Membaca buku biografi seperti menyaksikan arus dari sungai kehidupan seseorang, di sana ada kejernihan dan kebeningan, ada ketenangan, terkadang juga riak gelombang, bahkan kekeruhan. Namun, sejak dari hulu perjalanan ia terus mengalir, sampai akhirnya bermuara di lautan lepas.

Membaca buku biografi adalah membaca hulu dari kehidupan seseorang, membaca jalan yang berbelok dan berliku, membaca naik dan turunnya nasib. Dan dengan demikian kita tidak akan terkejut dengan hilir, apakah dengan kekeruhannya atau dengan kejernihannya.
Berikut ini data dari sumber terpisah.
(** One call of the callback keeps the invariant. *)
Lemma relax_inv (st : state) (done pre post : list handle_t)
    (c next : handle_t) :
  inv st done [c] pre ->
  follow_edges graph c false = pre ++ next :: post ->
  inv (relax st next) done [c] (pre ++ [next]).
Proof.
  intros I Hsucc.
  assert (Hocc : forall v, v <> next ->
            relaxed done (pre ++ [next]) v = relaxed done pre v).
  { intros v Hv. unfold relaxed. rewrite occ_app, occ_cons, occ_nil.
    rewrite decide_False by congruence. lia. }
  assert (Hocc' : relaxed done (pre ++ [next]) next =
                  S (relaxed done pre next)).
  { unfold relaxed. rewrite occ_app, occ_cons, occ_nil.
    rewrite decide_True by done. lia. }
  unfold relax. destruct (indegrees st !! next) as [d|] eqn:Hd.
  2:{ (* [next] is not a key: nothing changes *)
    assert (Hnk : next ∉ K).
    { intros Hin. apply (inv_dom _ _ _ _ I) in Hin. rewrite Hd in Hin.
      by destruct Hin. }
    destruct I as [I1 I2 I3 I4 I5 I6 I7].
    split; try done.
    - intros v Hv. rewrite Hocc by congruence. by apply I2.
    - intros v Hv. rewrite Hocc by congruence. by apply I6. }
  assert (Hk : next ∈ K).
  { apply (inv_dom _ _ _ _ I). rewrite Hd. eauto. }
  rewrite (inv_val _ _ _ _ I next Hk) in Hd. injection Hd as Hd.
  destruct (inv_done_cur _ _ _ _ I) as [Hnd Hsub].
  destruct (relaxed_bound done (pre ++ [next]) post c next) as [B1 B2].
  { done. } { intros x Hx. by apply Hsub. } { by rewrite <- app_assoc. }
  rewrite Hocc' in B1.
  pose proof (indegree_in_fits next) as Hfit.
  assert (Hd' : wrap64 (d - 1) =
                Z.of_nat (indegree_in graph K next -
                          relaxed done (pre ++ [next]) next)).
  { rewrite wrap64_small by lia. lia. }
  rewrite Hd'. clear Hd'.
  assert (Hnew : next ∉ result st).
  { rewrite (inv_zero _ _ _ _ I next Hk). lia. }
  destruct I as [I1 I2 I3 I4 I5 I6 I7].
  assert (Hval : forall (m : gmap handle_t Z) v,
            m = <[next := Z.of_nat (indegree_in graph K next -
                     relaxed done (pre ++ [next]) next)]> (indegrees st) ->
            v ∈ K ->
            m !! v = Some (Z.of_nat (indegree_in graph K v -
                                     relaxed done (pre ++ [next]) v))).
  { intros m v -> Hv. destruct (decide (v = next)) as [->|Hne].
    - by rewrite lookup_insert_eq.
    - rewrite lookup_insert_ne by done. rewrite Hocc by done. by apply I2. }
  assert (Hdom : forall (m : gmap handle_t Z) v,
            m = <[next := Z.of_nat (indegree_in graph K next -
                     relaxed done (pre ++ [next]) next)]> (indegrees st) ->
            is_Some (m !! v) <-> v ∈ K).
  { intros m v ->. destruct (decide (v = next)) as [->|Hne].
    - rewrite lookup_insert_eq. split; [done | eauto].
    - rewrite lookup_insert_ne by done. apply I1. }
  case_decide as Hz.
  - (* the counter reached zero: [next] is activated *)
    split; simpl.
    + intros v. by apply Hdom.
    + intros v. by apply Hval.
    + apply NoDup_app. split; [done|]. split; [|apply NoDup_singleton].
      intros x Hx ->%list_elem_of_singleton. done.
    + rewrite I4. rewrite <- !app_assoc. apply Permutation_app_head.
      simpl. constructor. symmetry. apply Permutation_cons_append.
    + intros v [Hv| ->%list_elem_of_singleton]%elem_of_app; [by apply I5|done].
    + intros v Hv. destruct (decide (v = next)) as [->|Hne].
      * split; [lia|]. intros _. apply elem_of_app. right. by left.
      * rewrite Hocc by done. rewrite <- (I6 v Hv).
        rewrite elem_of_app, list_elem_of_singleton. tauto.
    + intros u v [Hv| ->%list_elem_of_singleton]%elem_of_app Hu Hedge.
      * apply before_app_l. by apply I7.
      * apply before_snoc.
        assert (Hud : u ∈ done ++ [c]).
        { eapply (flow_full graph (done ++ [c]) K u next); try done.
          - intros x Hx. by apply Hsub.
          - rewrite <- (indegree_in_flow graph graph_consistent K next K_nodup).
            lia. }
        by apply Hsub.
  - split; simpl; try done.
    + intros v. by apply Hdom.
    + intros v. by apply Hval.
    + intros v Hv. destruct (decide (v = next)) as [->|Hne].
      * split; [done | lia].
      * rewrite Hocc by done. by apply I6.
Qed.
(** * The ZeroTouch workflow hook: step sequencer and human-approval gate

    A shallow embedding of the React hook [useZeroTouchWorkflow]
    (hooks/useZeroTouchWorkflow.ts, the version that calls the Launch IO
    backend) together with the tables of data/mockData.ts and the types of
    types/zerotouch.ts.

    The hook owns two pieces of React state ([state] and [pendingApproval]),
    one ref ([timeoutRef]) and a handful of async functions.  An async
    function runs atomically up to its next [await]; what remains is kept
    here as a continuation ([Kont]) in a table of suspended tasks, and the
    environment resumes it with an event.  Every state update of the hook but
    the one in [resetWorkflow] is a functional update [setState(prev => ...)],
    so applying the updates in program order is what React does with them.

    The repository holds a second version of the hook, which simulates the
    agent call locally and makes no backend call in [startWorkflow]; its
    [handleApproval], [resetWorkflow], approval branch of [executeStep] and
    timer callback are the same text as those embedded here. *)

From Stdlib Require Import QArith.
From Stdlib Require DecimalString DecimalN.
From stdpp Require Import gmap strings list.

Open Scope string_scope.

(** ** Values of type [any]

    Backend responses and tool results are untyped in the source.  Numbers
    are only stored and tested for truthiness, never computed with, so a
    rational stands for each numeric literal. *)

#[local] Unset Elimination Schemes.
Inductive JValue : Type :=
| JUndefined
| JNull
| JBool (b : bool)
| JNum (q : Q)
| JStr (s : string)
| JArr (items : list JValue)
| JObj (fields : list (string * JValue)).
#[local] Set Elimination Schemes.

(** [!!v] of JavaScript. *)
Definition truthy (v : JValue) : bool :=
  match v with
  | JUndefined | JNull => false
  | JBool b => b
  | JNum q => negb (Z.eqb (Qnum q) 0)
  | JStr s => negb (bool_decide (s = ""))
  | JArr _ | JObj _ => true
  end.

(** [typeof v === 'object'] (which holds of [null] too). *)
Definition typeof_object (v : JValue) : bool :=
  match v with
  | JNull | JArr _ | JObj _ => true
  | _ => false
  end.

Definition nullish (v : JValue) : bool :=
  match v with
  | JUndefined | JNull => true
  | _ => false
  end.
(** C7 at [map(int(), str())] and the document [{a: "x", b: None}]: the
    key [a] satisfies [str()], the key [b] satisfies neither. *)
Lemma validate_map_list_any_of_sample :
  _validate_map_list sample_repr (_validate sample_repr sample_get ∅ 1) schema_a
                     map_int_str doc_x_none DataPath.empty false
  = Ret ["b: 'None' is not a int."; "b: 'None' is not a str."].
Proof.
  refine (proj1 (proj2 (validate_map_list_any_of sample_repr sample_get ∅ 1 schema_a
                          map_int_str (composite true) [int_ true; str_ true]
                          doc_x_none DataPath.empty false (or_introl eq_refl))
                       _ [KStr "a"; KStr "b"]
                       [[["a: 'x' is not a int."]; []];
                        [["b: 'None' is not a int."]; ["b: 'None' is not a str."]]]
                       eq_refl _)).
  - discriminate.
  - repeat (constructor; try reflexivity).
Defined.

(** C8 at [any(int(), str())] and the value ["x"]. *)
Lemma validate_any_rule_sample :
  _validate_any (_validate sample_repr sample_get ∅ 1) schema_a any_int_str
                (DStr "x") (DataPath.of_key (KStr "a")) false
  = Ret [].
Proof.
  refine (proj1 (proj2 (validate_any_rule sample_repr sample_get ∅ 1 schema_a
                          (composite true) [int_ true; str_ true]
                          (DStr "x") (DataPath.of_key (KStr "a")) false)
                       _ [["a: 'x' is not a int."]; []] _)
                _).
  - discriminate.
  - repeat (constructor; try reflexivity).
  - right. left. reflexivity.
Defined.

(** C8: the message of the code has the word any in double quotes, not
    in single quotes. *)
Lemma any_without_validators_message :
  _validate sample_repr sample_get ∅ 1 schema_a (Leaf any_nothing) (DInt 1)
            (DataPath.of_key (KStr "a")) false
  = Ret ["No validators specified for " +:+ dquote +:+ "any" +:+ dquote +:+ "."]
  /\ _validate sample_repr sample_get ∅ 1 schema_a (Leaf any_nothing) (DInt 1)
               (DataPath.of_key (KStr "a")) false
     <> Ret ["No validators specified for 'any'."].
Proof. split; [reflexivity | discriminate]. Qed.

(** C1 at the documents [{type: "a", value: 5}] and [{type: "b", value: 5}]:
    in the first the test on [/type] holds and the value is checked
    against [an_int]; in the second the test fails and, without an
    [else_include], the strict mode reports the value. *)
Lemma validate_include_if_rule_sample :
  _validate_include_if sample_repr sample_get sample_includes
    (_validate sample_repr sample_get sample_includes 1)
    (set_root_data schema_typed doc_a_5) (value_if (Some "a_str"))
    (DInt 5) (DataPath.of_key (KStr "value")) true
  = Ret []
  /\ _validate_include_if sample_repr sample_get sample_includes
       (_validate sample_repr sample_get sample_includes 1)
       (set_root_data schema_typed doc_b_5) (value_if None)
       (DInt 5) (DataPath.of_key (KStr "value")) true
     = Ret ["value: Unexpected element"].
Proof.
  split.
  - refine (proj1 (proj2 (validate_include_if_rule sample_repr sample_get
                            sample_includes 1
                            (set_root_data schema_typed doc_a_5) (composite true)
                            "/type" "is_a" "an_int" (Some "a_str") None
                            (DInt 5) (DataPath.of_key (KStr "value")) true doc_a_5
                            eq_refl)
                         (DStr "a") (schema_of "is_a" (Leaf (enum_ "a"))) []
                         (or_introl eq_refl) eq_refl eq_refl)
                  eq_refl).
  - refine (proj1 (proj2 (proj2 (validate_include_if_rule sample_repr sample_get
                                   sample_includes 1
                                   (set_root_data schema_typed doc_b_5) (composite true)
                                   "/type" "is_a" "an_int" None None
                                   (DInt 5) (DataPath.of_key (KStr "value")) true doc_b_5
                                   eq_refl)
                                (DStr "b") (schema_of "is_a" (Leaf (enum_ "a")))
                                ["['', 'type']: 'b' not in enum"]
                                (or_introl eq_refl) eq_refl _)
                         _)
                  eq_refl _).
    + reflexivity.
    + discriminate.
    + discriminate.
Defined.

(** C6 at the schema [{a: str()}] and the document [{a: "x", b: 1}]. *)
Lemma validate_static_map_unexpected_sample :
  _validate sample_repr sample_get ∅ 2 schema_a (_schema schema_a) data_a_b
            DataPath.empty true
  = Ret ["b: Unexpected element"]
  /\ _validate sample_repr sample_get ∅ 2 schema_a (_schema schema_a) data_a_b
               DataPath.empty false
     = Ret [].
Proof.
  apply (validate_static_map_unexpected sample_repr sample_get ∅ 0 schema_a [] []
           DataPath.empty).
Defined.

(** C9 at the schema [{a: str()}]: the strict call raises, the lenient
    call returns. *)
Lemma validate_frame_sample :
  let st := {| instance := schema_a; registry := ∅ |} in
  snd (validate sample_repr sample_get 2 st data_a_b "data" true)
  = Raise (ValueError (error_str (set_root_data schema_a data_a_b) "data"
                                 ["b: Unexpected element"]))
  /\ snd (validate sample_repr sample_get 2 st data_a_b "data" false) = Ret tt.
Proof.
  intros st. split.
  - apply (proj2 (proj2 (proj2 (proj2 (proj2
             (validate_frame sample_repr sample_get 2 st data_a_b "data" true)))))
             ["b: Unexpected element"] eq_refl).
    discriminate.
  - apply (proj2 (proj2 (proj2 (proj2 (proj2
             (validate_frame sample_repr sample_get 2 st data_a_b "data" false)))))
             [] eq_refl).
    reflexivity.
Defined.

(** C9: the root document is still bound on the instance after the call,
    when the call raises and when it returns. *)
Lemma root_data_stays_bound :
  let st := {| instance := schema_a; registry := ∅ |} in
  _root_data (instance st) = None
  /\ _root_data (instance (fst (validate sample_repr sample_get 2 st data_a_b "data" true)))
     = Some data_a_b
  /\ _root_data (instance (fst (validate sample_repr sample_get 2 st data_a_b "data" false)))
     = Some data_a_b
  /\ _root_data (instance (fst (validate sample_repr sample_get 2 st data_a_b "data" true)))
     <> _root_data (instance st).
Proof. repeat split. discriminate. Qed.

(** C3 at the schema [{a: {b: str()}, x: include('nope')}] and the
    document [{a: {b: 1}, x: 2}]: one error of the value under [a.b], one
    error about the schema. *)
Lemma validate_errors_carry_path_sample :
  Forall (fun error =>
            configuration_error error
            \/ exists (keys : list Key) (validator' : Node) (data' : Data),
                 Visit ∅ tree_nested doc_nested keys validator' data'
                 /\ Reports sample_repr
                            (DataPath.add DataPath.empty (map DataPath.Seg keys))
                            validator' data' error)
         ["a.b: '1' is not a str."; "Include 'nope' has not been defined."].
Proof.
  apply (validate_errors_carry_path sample_repr sample_get ∅ 3 schema_a
           tree_nested doc_nested DataPath.empty false).
  reflexivity.
Defined.

Lemma no_prefix_at_x (suffix : DataPath.t) (message : string) (c : ascii) :
  c <> "x"%char ->
  String.prefix
    (DataPath.str sample_repr (DataPath.add (DataPath.of_key (KStr "x")) suffix))
    (String c message)
  = false.
Proof.
  intros Hc.
  assert (Hx : exists tail, DataPath.str sample_repr
                              (DataPath.add (DataPath.of_key (KStr "x")) suffix)
                            = String "x"%char tail).
  { destruct suffix as [| segment suffix]; [exists EmptyString; reflexivity |].
    eexists. reflexivity. }
  destruct Hx as (tail & ->). cbn [String.prefix].
  destruct (ascii_dec "x" c) as [Heq | Hne]; [congruence | reflexivity].
Qed.

(** C3: the errors of an undefined include and of an [any] without
    validators, returned by a validation at the path [x], start neither
    with that path nor with any path below it. *)
Lemma configuration_errors_without_path :
  (_validate sample_repr sample_get ∅ 1 schema_a (Leaf include_nope) (DInt 1)
             (DataPath.of_key (KStr "x")) false
   = Ret ["Include 'nope' has not been defined."]
   /\ forall suffix : DataPath.t,
        String.prefix
          (DataPath.str sample_repr (DataPath.add (DataPath.of_key (KStr "x")) suffix))
          "Include 'nope' has not been defined."
        = false)
  /\ (_validate sample_repr sample_get ∅ 1 schema_a (Leaf any_nothing) (DInt 1)
                (DataPath.of_key (KStr "x")) false
      = Ret ["No validators specified for " +:+ dquote +:+ "any" +:+ dquote +:+ "."]
      /\ forall suffix : DataPath.t,
           String.prefix
             (DataPath.str sample_repr
                (DataPath.add (DataPath.of_key (KStr "x")) suffix))
             ("No validators specified for " +:+ dquote +:+ "any" +:+ dquote +:+ ".")
           = false).
Proof.
  split; (split; [reflexivity |]); intros suffix; apply no_prefix_at_x; discriminate.
Qed.

(** ** Further properties of the engine *)

Section Delegation.

Variable repr : Data -> string.
Variable dpath_get : Data -> string -> Exn + Data.
Variable includes : gmap string Schema.

Lemma prefix_errors (path : DataPath.t) (errors : list string) :
  map (fun error => (DataPath.str repr path +:+ ": ") +:+ error) errors
  = map (fun error => DataPath.str repr path +:+ ": " +:+ error) errors.
Proof.
  induction errors as [| error errors IH]; [reflexivity |].
  cbn [map]. rewrite IH. f_equal.
  generalize (DataPath.str repr path). intros p.
  induction p as [| c p IHp]; [reflexivity |].
  change (String c ((p +:+ ": ") +:+ error) = String c (p +:+ ": " +:+ error)).
  rewrite IHp. reflexivity.
Qed.

Lemma bind_only_included (m : Outcome (list string)) :
  (included ← m; structural ← Ret []; Ret ([] ++ included ++ structural)) = m.
Proof. destruct m as [errors | e |]; cbn; [rewrite app_nil_r |..]; reflexivity. Qed.

Lemma bind_only_structural (m : Outcome (list string)) :
  (included ← Ret []; structural ← m; Ret ([] ++ included ++ structural)) = m.
Proof. destruct m as [errors | e |]; reflexivity. Qed.

(** The leaf whose own check passes: what is left of [_validate]. *)
Lemma _validate_leaf_passed (rec : Validate) self (v : val.Validator) data path strict :
  skipped v data = false ->
  val.validate (val.base v) data = [] ->
  _validate_method repr dpath_get includes rec self (Leaf v) data path strict
  = match v with
    | val.Primitive _ => Ret []
    | val.Map _ _ | val.List _ _ => _validate_map_list repr rec self v data path strict
    | val.Any _ _ => _validate_any rec self v data path strict
    | val.Include _ _ _ => _validate_include includes rec self v data path strict
    | val.IncludeIf _ _ _ _ _ _ =>
        _validate_include_if repr dpath_get includes rec self v data path strict
    end.
Proof.
  intros Hskip Hvalid. unfold _validate_method.
  change (is_None data && val.is_optional (val.base v) && val.can_be_none (val.base v)
          && negb (isinstance_IncludeIf (Leaf v))) with (skipped v data).
  rewrite Hskip. unfold _validate_primitive. rewrite Hvalid. cbn [map truthy].
  destruct v; first [apply bind_only_included | apply bind_only_structural | reflexivity].
Qed.

(** A leaf whose own check fails is not looked into: the result is the
    errors of [validate], each behind the path, whatever the kind of the
    validator, the registry and the strict flag. *)
Theorem failed_leaf_is_not_entered (fuel : nat) self (v : val.Validator) data path strict :
  skipped v data = false ->
  val.validate (val.base v) data <> [] ->
  _validate repr dpath_get includes (S fuel) self (Leaf v) data path strict
  = Ret (map (fun error => DataPath.str repr path +:+ ": " +:+ error)
             (val.validate (val.base v) data)).
Proof.
  intros Hskip Herrors. cbn [_validate]. unfold _validate_method.
  change (is_None data && val.is_optional (val.base v) && val.can_be_none (val.base v)
          && negb (isinstance_IncludeIf (Leaf v))) with (skipped v data).
  rewrite Hskip. unfold _validate_primitive. rewrite prefix_errors.
  destruct (val.validate (val.base v) data); [congruence | reflexivity].
Qed.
“Tidak pernah terbersit dalam pikiran, bahwa di dalam rentang masa hidup, aku akan menjadi Ibu Negara, mendampingi suami yang menjadi Presiden RI keenam.” Demikian Kristiani Herrawati atau ibu Ani Yudhoyono menceritakan hilir kehidupannya dalam buku “Kepak Sayap Putri Prajurit” yang ditulis oleh Elberthiene Endah. Kehidupan yang tidak tergambar sebelumnya karena kehidupan hulu rumah tangga mereka hanya tinggal di kompleks tentara yang sangat sederhana.

Sementara bu Ainun menggambarkan kehidupan hulu rumah tangga mereka di Jerman dalam Habibie dan Ainun yang ditulis oleh suaminya, “Kemana-mana naik bis, malah karena kekurangan uang untuk membeli kartu langganan bulanan, dua tiga kali seminggu ia (Habibie) jalan kaki mengambil jalan pintas sejauh limabelas kilometer. Sepatunya berlobang-lobang, hingga baru menjelang musim dingin lobangnya ditambal.”

Sebagai penulis buku biografi Nurchalish Madjid (Gus Nur) Ahmad Gaus AF melukiskan juga kehidupan hulu dari sang aktivis itu, “Kehidupan sederhana membuat Nurcholis Madjid dan Omi (istrinya) tidak terlalu risau dengan uang. Tetapi, persoalannya berbeda ketika Nadia sakit. Saat itu usianya belum genap satu tahun. Sudah dua hari badannya panas, dan mereka tidak punya uang untuk membawanya ke dokter. Omi mengumpulkan botol dan koran bekas. Lalu ia menjualnya, “Uangnya untuk berobat, kalau ada sisanya untuk beli telor buat Nadia.”